Remember the food pyramid, which posited a diet built on a bedrock of grains and dairy? It was on the wall of every science classroom in the country, giving it an air of objective authority. There was no science behind it, of course... It was negotiated between the various farm lobbies and the FDA. Of course, the good people of General Mills were more than happy to disseminate this "information", though they failed to sell parents on the idea of purple horseshoes as a fruit.

And milk? Milk has calcium, which does a body good, builds strong bones, and keeps your teeth from falling out. After all, bones are made of calcium, right? Good enough for the dairy industry to sell the FDA, as though there was epidemic of children shattering their hips during recess.

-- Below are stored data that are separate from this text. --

(* ===== verification/Monitor.v ===== *)
(** * Loading a program (src/monitor/monitor.c)

    The loaders that put an ELF file or a raw image into the memory of the emulated
    machine, the boot stub, and init_monitor.  A file is the list of its bytes, as
    read_file returns it; reading past the end of that buffer, or writing past the array
    of a memory device, is undefined. *)
From S2P Require Import Prelude Config Reg Fifo Ram Flash Sdlkey Machine Ulite Spi Device Mmu Memory.
From S2P Require Import ExecAlu ExecMdu ExecMem Softfloat ExecFloat Decode Cpu Elfsym.
Local Open Scope nemu_scope.

Definition CPU_INIT_PC : Z := 0xbfc00000.

(** ** Memory devices as host arrays *)
(** The bytes of the array behind a pointer that vaddr_map returned. *)
Definition array_size (d : dev) : Z :=
  match d with bram_dev => Bram.BRAM_SIZE | ddr_dev => Ddr.DDR_SIZE | _ => 0 end.
Definition in_array (p : dev * Z) (len : Z) : bool :=
  (0 <=? snd p) && (0 <=? len) && (snd p + len <=? array_size (fst p)).
Definition put_array (p : dev * Z) (data : list Z) : EM unit :=
  let! m := get in
  match fst p with
  | bram_dev => modify (set_bram (st_buf (bram m) (snd p) data))
  | ddr_dev => modify (set_ddr (st_buf (ddr m) (snd p) data))
  | _ => stop HUndefined
  end.
Definition host_memcpy (p : dev * Z) (buf : list Z) (off len : Z) : EM unit :=
  ensure (in_buf buf off len && in_array p len) HUndefined ;;
  put_array p (slice buf off len).
Definition host_memset (p : dev * Z) (c len : Z) : EM unit :=
  ensure (in_array p len) HUndefined ;; put_array p (replicate (Z.to_nat len) c).
Definition ptr_add (p : dev * Z) (n : Z) : dev * Z := (fst p, snd p + n).

Section Monitor.
Context {cfg : Config}.

(** lui t0, %hi(entry); ori t0, t0, %lo(entry); jr t0; nop *)
Definition load_rom (entry : Z) : EM unit :=
  let! p := vaddr_map CPU_INIT_PC 16 in
  host_store (Some p) 0 4 (Z.lor 0x3c080000 (Z.shiftr entry 16)) ;;
  host_store (Some p) 4 4 (Z.lor 0x35080000 (Z.land entry 0xFFFF)) ;;
  host_store (Some p) 8 4 0x01000008 ;;
  host_store (Some p) 12 4 0x00000000.

(** One turn of the loop over the program headers. *)
Definition load_segment (buf : list Z) (i : Z) : EM unit :=
  let size := s32 (Z.of_nat (length buf)) in
  let! phentsize := field_at buf 0 e_phentsize in
  let! phoff := field_at buf 0 e_phoff in
  ensure (i * phentsize <? 2 ^ 31) HUndefined ;;
  let phdr_off := s32 (i * phentsize + phoff) in
  ensure (phdr_off <? size) HPanic ;;
  let! offset := field_at buf phdr_off p_offset in
  ensure (offset <? u32 size) HPanic ;;
  let! type := field_at buf phdr_off p_type in
  when (type =? PT_LOAD)
    (let! vaddr := field_at buf phdr_off p_vaddr in
     let! memsz := field_at buf phdr_off p_memsz in
     let! filesz := field_at buf phdr_off p_filesz in
     let! ptr := vaddr_map vaddr memsz in
     host_memcpy ptr buf offset filesz ;;
     host_memset (ptr_add ptr filesz) 0 (u32 (memsz - filesz))).

Fixpoint load_segments (buf : list Z) (n : nat) (i : Z) : EM unit :=
  match n with
  | O => ret tt
  | S n => load_segment buf i ;; load_segments buf n (i + 1)
  end.

(** Returns elf_entry.  [elf_file] is what read_file returned. *)
Definition load_elf (elf_file : option (list Z)) : EM Z :=
  match elf_file with
  | None => stop HPanic
  | Some buf =>
      let! entry := field_at buf 0 e_entry in
      let! magic := buf_at buf 0 4 in
      ensure (magic =? elf_magic) HPanic ;;
      let! class := field_at buf 0 EI_CLASS in
      ensure (class =? ELFCLASS32) HPanic ;;
      let! data := field_at buf 0 EI_DATA in
      ensure (data =? ELFDATA2LSB) HPanic ;;
      let! machine := field_at buf 0 e_machine in
      ensure (machine =? EM_MIPS) HPanic ;;
      let! phnum := field_at buf 0 e_phnum in
      load_segments buf (Z.to_nat phnum) 0 ;;
      when (negb (entry =? CPU_INIT_PC)) (load_rom entry) ;;
      ret entry
  end.

(** A raw image; a file that cannot be opened gives a null buffer. *)
Definition load_image (img : option (list Z)) (vaddr : Z) : EM unit :=
  match img with
  | None => stop HUndefined
  | Some buf =>
      let size := Z.of_nat (length buf) in
      let! ptr := vaddr_map vaddr (u32 size) in
      host_memcpy ptr buf 0 size
  end.

(** The file given with -e or with -i, the file of the symbols (-s, by default that of -e),
    and the boot command line.  A build without CONFIG_ELF_PERF; the handler of SIGINT is
    the host's. *)
Inductive program : Type := ElfFile (f : option (list Z)) | ImgFile (f : option (list Z)) | NoFile.
Definition lift_elfsym {A} (k : M elfsym_t A) (e : elfsym_t) : EM (A * elfsym_t) := fun m =>
  match k e with
  | Ok a e' => Ok (a, e') m
  | Exit _ => Exit m
  | Stop h _ => Stop h m
  end.
Definition init_monitor (prog : program) (symbol_file : option (option (list Z)))
    (boot_cmdline : option (list Z)) (elfsym : elfsym_t) : EM (Z * elfsym_t) :=
  let! entry :=
    match prog with
    | ElfFile f => load_elf f
    | ImgFile f => load_image f CPU_INIT_PC ;; ret CPU_INIT_PC
    | NoFile => stop HPanic
    end in
  let! e :=
    match symbol_file with
    | Some f => lift_elfsym (elfsym_load f) elfsym
    | None => ret (tt, elfsym)
    end in
  init_cpu CPU_INIT_PC boot_cmdline ;;
  ret (entry, snd e).
End Monitor.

Thing is, though, studies conclude that children are fine consuming 300-400 mg of calcium per day. Even in America, where the dairy industry still more or less sets dietary guidelines, children only need 800 mg. Calcium is toxic for children in doses above 2000 mg. 1 cup (not glass) of milk has 300 mg. So the diet above, in addition to being a nutritional disaster otherwise, also delivers a toxic dose of calcium.

Picky Eaters

Of course, kids would do just fine getting their calcium from vegetables. For some reason, though, kids don't like them, and will notoriously reject foods if they are told they contain vegetables. The appropriate parental response to this predicament, of course, is "tough shit, kiddo. Eat it or starve," but that fell out of vogue...

...Right about when my parents started raising children. As such, we have now a generation of new parents who cannot, themselves, tolerate vegetables (more on that later). One can scarcely compel his children to eat that which he will not eat himself, and the whole task of compelled consumption is so unseemly, not to mention arduous.

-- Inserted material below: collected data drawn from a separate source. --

(* ===== verification/GdbServer.v ===== *)
(** * GDB server (src/utils/gdbstub/gdb-server.c)

    The commands of the remote protocol that read and write registers and memory, set
    breakpoints, step and continue, over the packets of GdbProto.v.  Strings are lists of
    bytes without their NUL; [None] is a null pointer.  Using a null string, reading past
    the end of the request and indexing outside an array are undefined. *)
From Stdlib Require Import Ascii String.
From S2P Require Import Prelude Config Reg Fifo Ram Flash Sdlkey Machine Ulite Spi Device Mmu Memory.
From S2P Require Import ExecAlu ExecMdu ExecMem Softfloat ExecFloat Decode Cpu GdbProto.
Local Open Scope nemu_scope.

(** ** Literals *)
Definition bytes (s : string) : list Z := map (fun c => Z.of_nat (nat_of_ascii c)) (list_ascii_of_string s).
(** A text with ` for the double quote and ~ for the newline. *)
Definition xml (l : list string) : list Z :=
  map (fun c => if c =? 96 then 34 else if c =? 126 then 10 else c) (concat (map bytes l)).

Definition target_xml : list Z := xml [
  "l<?xml version=`1.0`?>";
  "<!DOCTYPE target SYSTEM `gdb-target.dtd`>";
  "<target>";
  "<architecture>mips</architecture>";
  "<xi:include href=`mips-32bit.xml`/>";
  "</target>"]%string.
Definition mips_32bit_xml : list Z := xml [
  "l<?xml version=`1.0`?>~";
  "<!-- Copyright (C) 2010-2017 Free Software ";
  "Foundation, Inc.~";
  "~";
  "     Copying and distribution of this file, with or ";
  "without modification,~";
  "     are permitted in any medium without royalty ";
  "provided the copyright~";
  "     notice and this notice are preserved.  -->~";
  "~";
  "<!-- MIPS32 with CP0 -->~";
  "~";
  "<!DOCTYPE target SYSTEM `gdb-target.dtd`>~";
  "<feature name=`org.gnu.gdb.mips.32bit`>~";
  "  <xi:include href=`mips-32bit-cpu.xml`/>~";
  "  <xi:include href=`mips-32bit-cp0.xml`/>~";
  "</feature>"]%string.
Definition mips_32bit_cpu_xml : list Z := xml [
  "l<?xml version=`1.0`?>~";
  "<!-- Copyright (C) 2010-2015 Free Software ";
  "Foundation, Inc.~";
  "~";
  "     Copying and distribution of this file, with or ";
  "without modification,~";
  "     are permitted in any medium without royalty ";
  "provided the copyright~";
  "     notice and this notice are preserved.  -->~";
  "~";
  "<!DOCTYPE feature SYSTEM `gdb-target.dtd`>~";
  "<feature name=`org.gnu.gdb.mips.cpu`>~";
  "  <reg name=`zero` bitsize=`32` type=`int32`/>~";
  "  <reg name=`at` bitsize=`32` type=`int32`/>~";
  "  <reg name=`v0` bitsize=`32` type=`int32`/>~";
  "  <reg name=`v1` bitsize=`32` type=`int32`/>~";
  "  <reg name=`a0` bitsize=`32` type=`int32`/>~";
  "  <reg name=`a1` bitsize=`32` type=`int32`/>~";
  "  <reg name=`a2` bitsize=`32` type=`int32`/>~";
  "  <reg name=`a3` bitsize=`32` type=`int32`/>~";
  "  <reg name=`t0` bitsize=`32` type=`int32`/>~";
  "  <reg name=`t1` bitsize=`32` type=`int32`/>~";
  "  <reg name=`t2` bitsize=`32` type=`int32`/>~";
  "  <reg name=`t3` bitsize=`32` type=`int32`/>~";
  "  <reg name=`t4` bitsize=`32` type=`int32`/>~";
  "  <reg name=`t5` bitsize=`32` type=`int32`/>~";
  "  <reg name=`t6` bitsize=`32` type=`int32`/>~";
  "  <reg name=`t7` bitsize=`32` type=`int32`/>~";
  "  <reg name=`s0` bitsize=`32` type=`int32`/>~";
  "  <reg name=`s1` bitsize=`32` type=`int32`/>~";
  "  <reg name=`s2` bitsize=`32` type=`int32`/>~";
  "  <reg name=`s3` bitsize=`32` type=`int32`/>~";
  "  <reg name=`s4` bitsize=`32` type=`int32`/>~";
  "  <reg name=`s5` bitsize=`32` type=`int32`/>~";
  "  <reg name=`s6` bitsize=`32` type=`int32`/>~";
  "  <reg name=`s7` bitsize=`32` type=`int32`/>~";
  "  <reg name=`t8` bitsize=`32` type=`int32`/>~";
  "  <reg name=`t9` bitsize=`32` type=`int32`/>~";
  "  <reg name=`k0` bitsize=`32` type=`int32`/>~";
  "  <reg name=`k1` bitsize=`32` type=`int32`/>~";
  "  <reg name=`gp` bitsize=`32` ";
  "type=`data_ptr`/>~";
  "  <reg name=`sp` bitsize=`32` ";
  "type=`data_ptr`/>~";
  "  <reg name=`fp` bitsize=`32` ";
  "type=`data_ptr`/>~";
  "  <reg name=`ra` bitsize=`32` type=`int32`/>~";
  "</feature>~"]%string.
Definition mips_32bit_cp0_xml : list Z := xml [
  "l<?xml version=`1.0`?>~";
  "<!-- Copyright (C) 2010-2015 Free Software ";
  "Foundation, Inc.~";
  "~";
  "     Copying and distribution of this file, with or ";
  "without modification,~";
  "     are permitted in any medium without royalty ";
  "provided the copyright~";
  "     notice and this notice are preserved.  -->~";
  "~";
  "<!DOCTYPE feature SYSTEM `gdb-target.dtd`>~";
  "<feature name=`org.gnu.gdb.mips.cp0`>~";
  "  <reg name=`sr` bitsize=`32` type=`int32`/>~";
  "  <reg name=`lo` bitsize=`32` type=`int32`/>~";
  "  <reg name=`hi` bitsize=`32` type=`int32`/>~";
  "  <reg name=`bad` bitsize=`32` type=`int32`/>~";
  "  <reg name=`cause` bitsize=`32` ";
  "type=`int32`/>~";
  "  <reg name=`pc` bitsize=`32` ";
  "type=`code_ptr`/>~";
  "  <reg name=`epc` bitsize=`32` ";
  "type=`code_ptr`/>~";
  "</feature>~"]%string.

(** ** string.h and stdio.h *)
Fixpoint drop_while (p : Z -> bool) (l : list Z) : list Z :=
  match l with [] => [] | c :: r => if p c then drop_while p r else l end.
Fixpoint take_while (p : Z -> bool) (l : list Z) : list Z :=
  match l with [] => [] | c :: r => if p c then c :: take_while p r else [] end.

(** The string that starts a buffer. *)
Definition c_str (buf : list Z) : list Z := take_while (fun c => negb (c =? 0)) buf.
Definition strchr (s : list Z) (c : Z) : option (list Z) :=
  match drop_while (fun x => negb (x =? c)) s with [] => None | r => Some r end.
Definition strncmp_eq (s t : list Z) (n : nat) : bool := bool_decide (take n s = take n t).
(** A token and what the next call continues with. *)
Definition strtok (s : list Z) (delim : Z) : option (list Z) * list Z :=
  let s := drop_while (fun x => x =? delim) s in
  match s with
  | [] => (None, [])
  | _ => (Some (take_while (fun x => negb (x =? delim)) s),
          tail (drop_while (fun x => negb (x =? delim)) s))
  end.

Definition isspace (c : Z) : bool := (c =? 32) || ((9 <=? c) && (c <=? 13)).
(** strtoul(digits, NULL, 16) of digits after a sign. *)
Definition hex_value (neg : bool) (digits : list Z) : Z :=
  let v := foldl (fun v c => v * 16 + hex_nibble c) 0 digits in
  if 2 ^ 64 <=? v then 2 ^ 64 - 1 else if neg then u64 (- v) else v.
(** A conversion %x of sscanf, with an optional width: blanks are skipped, then a sign, a
    prefix 0x and digits; the value stored and what is left of the input. *)
Definition scan_x (width : option nat) (s : list Z) : option (Z * list Z) :=
  let s := drop_while isspace s in
  let win := match width with Some n => take n s | None => s end in
  let '(neg, d) :=
    match win with
    | c :: r => if c =? 45 then (true, r) else if c =? 43 then (false, r) else (false, win)
    | [] => (false, [])
    end in
  let '(prefix, d) :=
    match d with
    | z :: x :: r => if (z =? 48) && (tolower x =? 120) then (true, r) else (false, d)
    | _ => (false, d)
    end in
  let digits := take_while isxdigit d in
  if prefix || negb (bool_decide (digits = [])) then
    Some (u32 (hex_value neg digits), drop (length win - length (drop_while isxdigit d)) s)
  else None.
(** The literal that follows a conversion. *)
Definition scan_lit (c : Z) (s : list Z) : option (list Z) :=
  match s with x :: r => if x =? c then Some r else None | [] => None end.
(** sscanf(s, "%x,%x", &a, &b) and sscanf(s, "%x,%x,%x", ...) with the variables zeroed. *)
Definition scan2 (s : list Z) : Z * Z :=
  match scan_x None s with
  | None => (0, 0)
  | Some (a, r) =>
      match scan_lit 44 r with
      | None => (a, 0)
      | Some r => match scan_x None r with None => (a, 0) | Some (b, _) => (a, b) end
      end
  end.
Definition scan1 (s : list Z) : Z := match scan_x None s with None => 0 | Some (a, _) => a end.
(** The second value of "%x,%x,%x". *)
Definition scan_addr (s : list Z) : Z := snd (scan2 s).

Of course, it's hard to expect kids to eat broccoli when they know you will give them salty donuts in a box. Kids are stupid at most things, but prove to be tactical geniuses when it comes to the procurement of food they enjoy.

Yogurt and Juice

Do parents ever wonder why it is their kids like these items so much? It's not the vitamin A.

Snacks before bed

Child does not want to go to bed. Child pretends she is hungry. Parents oblige with crackers. Child then pretends to be thirsty. Parents oblige with milk. Parents wonder why child wets the bet and where she learned to lie to her parents.

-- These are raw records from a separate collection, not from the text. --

Lemma keeps_raise_exception e : keeps R (raise_exception e).
Proof using BusFrame0.
  unfold raise_exception, get_current_pc. keeps_solve.
  apply keeps_upd_cpu_bus. intros. apply bus_upd_raise.
Qed.
#[local] Hint Resolve keeps_raise_exception : keeps.
Lemma keeps_tlb_exception x c v i : keeps R (tlb_exception x c v i).
Proof using BusFrame0. unfold tlb_exception. keeps_solve. Qed.
#[local] Hint Resolve keeps_tlb_exception : keeps.
Lemma keeps_translate_hit e v at_ : keeps R (translate_hit e v at_).
Proof using BusFrame0. unfold translate_hit. keeps_solve. Qed.
#[local] Hint Resolve keeps_translate_hit : keeps.
Lemma keeps_page_translate v at_ : keeps R (page_translate v at_).
Proof using BusFrame0.
  unfold page_translate. apply keeps_bind; [exact _|auto with keeps|].
  intros m. induction (tlb m); cbn; keeps_solve.
Qed.
#[local] Hint Resolve keeps_page_translate : keeps.
Lemma keeps_prot_addr_with_attr v at_ : keeps R (prot_addr_with_attr v at_).
Proof using BusFrame0. unfold prot_addr_with_attr. keeps_solve. Qed.
#[local] Hint Resolve keeps_prot_addr_with_attr : keeps.
Lemma keeps_prot_addr v rw : keeps R (prot_addr v rw).
Proof using BusFrame0. unfold prot_addr. keeps_solve. Qed.
#[local] Hint Resolve keeps_prot_addr : keeps.

(** *** Memory accesses *)
Lemma keeps_update_mmu_cache v p d w : keeps R (update_mmu_cache v p d w).
Proof using BusFrame0.
  unfold update_mmu_cache. apply keeps_bind; [exact _|auto with keeps|]. intros m.
  apply keeps_if; [auto with keeps|]. destruct (dev_map d) as [f|] eqn:E; [|auto with keeps].
  apply keeps_bind; [exact _|by eapply (keeps_dev_map R)|]. intros q.
  apply keeps_modify. intros m'. apply bf_mmu_cache. apply length_insert.
Qed.
Lemma keeps_host_load p o l : keeps R (host_load p o l).
Proof using BusFrame0. unfold host_load. keeps_solve. Qed.
Lemma keeps_host_store p o l v : keeps R (host_store p o l v).
Proof using BusFrame0.
  intros m. unfold host_store, bind. cbn. repeat case_match; cbn; try reflexivity.
  - apply bf_bram. auto with words.
  - apply bf_ddr. auto with words.
Qed.
#[local] Hint Resolve keeps_update_mmu_cache keeps_host_load keeps_host_store : keeps.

Let's end this madness, eh?

Dining out

Most parents can't cook worth a lick (more on that later), and so their children learn that the only good food comes from restaurants, either in the form of fast food or kiddie menus. Of course, all of this food is salty, chemical laden trash, served in ridiculous quantities, and so this becomes the standard against which all meals should be measured.

Peer Pressure

The slim minority of parents who work diligently to feed their kids healthy food are met with a veritable tidal wave of tut-tutting from parents who think the mere fact of being pre-pubescent entitles kids to eat pre-fab glop at all hours of the day. I've seen people literally go out of their way to provide junk food to these kids when their parents aren't around.

See, one way or another, people internalize their relationship with food. For most Americans, food is one of the few things that makes them happy. Most people grew up eating junk, and junk is what made them happy. Any parents opting for a different paradigm are seen as judgmental. Imagine if someone said "I want to raise my kids so they don't turn out like YOU."

Others, grandparents in particular, simply feel it is their responsibility to spoil children. Candy is an affordable way to do so.

Grocery store tantrums

Because they are run by opportunistic pricks, most major grocery stores do their able best to put expensive junk food items in easy reach of children (unless state law forbids them to do so). This gives kids the ultimate trump card in their quest to eat delicious food, the in-store tantrum. Embarrassed parents make absurd purchases in order to quiet their little scream-bags, who consequently learn that screaming = gratification.

By my lights, a child screaming sounds better than the strained silence of acquiescence.

Next up - Reason 2: Cooking anxiety


Blogger brgulker said...

Good post, Kevin. I look forward to the rest of it.

Also, where can I get donut-flavored sandwiches?!!?